In the summer of 2012, he was posted to tactic school, while in 2014 he returned to 2 PPCLI as Officer Commanding Administration Company. In 2016 he became the Deputy Commanding Officer of 2 PPCLI until his deployment to Latvia in June 2017 as Chief of Staff, before being posted to the Combat Training Centre Headquarters, and became G3 in January 2018.
He is familiar with CFB Suffield, having trained there during his tenure in the military.
“Some of the best training I have ever done has been here in Suffield,” said Leifso, who was last here in September 2016 as a Deputy Commanding Officer of 2 PPCLI with the Shilo base.
“I had the opportunity to train with the British here as well. My wife (Tara), I met her in Calgary and most her family lives here in Alberta. It was chance for her to be closer to her family because she has traveled all over the world with me.
“This was a chance to have a couple years where she’s a little bit closer to her family and it gives my kids a unique chance to see life in the West here.”
As the new base commander, he knows there is work to be done to improve fire response on the base and make sure blazes don’t get too far.
“The nature of training we do, they’re going to happen, and Lt. Col. Onieu and his team did a tremendous amount of work,” he said.

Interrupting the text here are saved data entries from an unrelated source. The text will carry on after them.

(** C6, as amended.  For a module with a valid magic whose sections' declared
    spans lie within the buffer, whose custom sections all have a
    name-length varint that ends within the buffer, and none of whose
    custom sections is named "target_features", the run returns, the
    output is the input byte for byte, and the only line printed is the
    warning. *)
Theorem strip_absent_name_is_identity (data : list byte) (secs : list section) :
  valid_magic data = true ->
  sections data = Some secs ->
  forallb (name_readable data) secs = true ->
  existsb (is_target data) secs = false ->
  main data = Ret (mkRun data [WarningNotFound]) /\
  output_file data = Some data /\
  removed data secs = [].
Proof.
  intros Hmagic Hsec Hnames Hnone.
  pose proof (main_nothing_to_strip _ _ Hmagic Hsec Hnames Hnone) as Hmain.
  repeat split.
  - exact Hmain.
  - unfold output_file. rewrite Hmain. reflexivity.
  - apply removed_none, Hnone.
Qed.

Lemma strip_absent_name_is_identity_witness :
  valid_magic ex_absent = true /\
  sections ex_absent = Some [mkSection 8 0 1 7; mkSection 17 1 1 2] /\
  main ex_absent = Ret (mkRun ex_absent [WarningNotFound]) /\
  output_file ex_absent = Some ex_absent /\
  removed ex_absent [mkSection 8 0 1 7; mkSection 17 1 1 2] = [].
Proof.
  split; [reflexivity|]. split; [reflexivity|].
  apply (strip_absent_name_is_identity ex_absent); reflexivity.
Defined.

(** C6 fails as stated: the module below has a valid magic, its one
    section lies within the buffer and is not named "target_features",
    and the run raises instead of writing the input back. *)
Lemma absent_name_can_abort :
  valid_magic ex_empty_custom_last = true /\
  sections ex_empty_custom_last = Some [mkSection 8 0 1 0] /\
  existsb (is_target ex_empty_custom_last) [mkSection 8 0 1 0] = false /\
  output_file ex_empty_custom_last = None /\
  ~ (forall data secs,
       valid_magic data = true -> sections data = Some secs ->
       existsb (is_target data) secs = false ->
       main data = Ret (mkRun data [WarningNotFound])).
Proof.
  repeat split; try reflexivity. intros H.
  specialize (H ex_empty_custom_last [mkSection 8 0 1 0] eq_refl eq_refl eq_refl).
  discriminate.
Qed.

(** C8, as amended.  For a module with a valid magic whose sections' declared
    spans lie within the buffer and whose custom sections all have a
    name-length varint that ends within the buffer, the length of the
    output is the length of the input minus the sum, over the removed
    sections, of the length of the full span: id byte, size field and
    payload. *)
Theorem output_length_is_input_minus_removed
    (data : list byte) (secs : list section) :
  valid_magic data = true ->
  sections data = Some secs ->
  forallb (name_readable data) secs = true ->
  exists r,
    main data = Ret r /\
    len (written r) = len data - total_span_len (removed data secs) /\
    total_span_len (removed data secs) <= len data /\
    Forall (fun s => len (span data s) = 1 + size_len s + payload_size s)
           (removed data secs).
Proof.
  intros Hmagic Hsec Hnames. eexists.
  split; [apply (main_framed _ _ Hmagic Hsec Hnames)|]. cbn [written].
  pose proof (sections_header _ _ Hsec) as [H8 Hdata].
  pose proof (sections_from_tile _ _ _ _ Hsec) as (_ & _ & Hall).
  assert (Hlen : len data = 8 + total_span_len secs).
  { rewrite Hdata at 1. rewrite len_app, len_slice, len_concat_spans by
      (assumption || lia). lia. }
  pose proof (total_span_len_split data secs) as Hsplit.
  rewrite len_app, len_slice, len_concat_spans by
    (try apply Forall_kept; assumption || lia).
  repeat split; try lia.
  apply Forall_forall. intros s Hs. apply filter_In in Hs as [Hs _].
  rewrite Forall_forall in Hall. apply (Hall s Hs).
Qed.
(* ================================================================== *)
(** * Facts about the plan executor *)
(* ================================================================== *)

(** The calls of [callAgent] a run makes, read off the plan and the texts
    its steps return: step [i + 1] is dispatched with its prompt resolved
    against the outputs recorded so far. *)
Fixpoint plan_dispatches (steps : list PlanStep) (outs : list JSText) (i : nat)
    (so : StepOutputs) : list (jsstring * jsstring) :=
  match steps, outs with
  | st :: rest, t :: outs' =>
      (agent st, substitute so (prompt st))
      :: plan_dispatches rest outs' (S i) (obj_set so (stepKey (i + 1)) t)
  | _, _ => []
  end.

(** The messages a run leaves in the chat, one per step. *)
Fixpoint plan_messages (n : nat) (steps : list PlanStep)
    (outs : list (JSText * option (list Source))) (i : nat) : list Message :=
  match steps, outs with
  | st :: rest, (t, srcs) :: outs' =>
      withFinalStep (agentMessage (agent st) t srcs) (i =? n - 1)
      :: plan_messages n rest outs' (S i)
  | _, _ => []
  end.

Lemma plan_messages_length (n : nat) (steps : list PlanStep) : forall outs i,
  length outs = length steps -> length (plan_messages n steps outs i) = length steps.
Proof.
  induction steps as [| st steps IH]; intros [| [t srcs] outs] i H; simpl in *;
    try reflexivity; try discriminate.
  f_equal. apply IH. lia.
Qed.

Lemma plan_messages_nth (n : nat) (steps : list PlanStep) : forall outs i k st t srcs,
  nth_error steps k = Some st -> nth_error outs k = Some (t, srcs) ->
  nth_error (plan_messages n steps outs i) k
  = Some (withFinalStep (agentMessage (agent st) t srcs) (i + k =? n - 1)).
Proof.
  induction steps as [| st0 steps IH]; intros [| [t0 srcs0] outs] i [| k] st t srcs Hs Ho;
    simpl in *; try discriminate.
  - injection Hs as ->. injection Ho as -> ->. now rewrite Nat.add_0_r.
  - rewrite (IH outs (S i) k st t srcs Hs Ho).
    replace (S i + k) with (i + S k) by lia. reflexivity.
Qed.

“The second piece is communicating, and Mike and his team have done a tremendous job of improving the communication with the local community, especially the local neighbours and the local fire departments around.”
Leifso had been briefed on the elk hunt and learned about the cohesive plan where the animal can thrive as a herd and limiting the impact on the surrounding community.
Additionally, he will sustain the relationship with BATUS.
His family is looking forward to settling and exploring the local area, while maybe taking in the odd baseball game this summer and Medicine Hat Tigers games in the winter.
For Onieu, the past two years marked a time as the best position he has held.
“It was so quick but I had such a great team to work with that it’s been an amazing experience,” said Onieu.
“There’s a lot of things I’m proud of here. It was a privilege to get to work with the people I worked with. I did want to make the base a more connected part of the community and we did that. To get there, we didn’t always do it the way we planned to do it. But I did get out and meet all my neighbours and I feel like we’re closer.”
Onieu says he was elated to help people further enhance their own careers.
“Every time we send someone away for professional development or training, watching soldiers and public servants progress, that’s satisfying,” said Onieu.
The Saskatchewan native retired from the regular army and plans on transferring to the primary reserve. He will be sticking around in the Gas City as Medalta’s executive director.
“It turned out Carolyn (Onieu’s wife) enjoyed it,” he said of sticking around the area after arriving two years ago.
“We’ve formed a nice little life here. It’s a great community. The city is attractive and it’s kind of a well kept secret in southern Alberta. But a lot of people that come down here don’t want to leave because it’s a great group of people.”
The biggest adjustment for him will be not coming to work and doing physical training every morning, not wearing a uniform and being outside a field he’s been in for two-and-a-half decades.
A base appointment change also happened during the ceremony, as Chief Warrant Officer Marcel Chenier took over for Paul MacKeigan.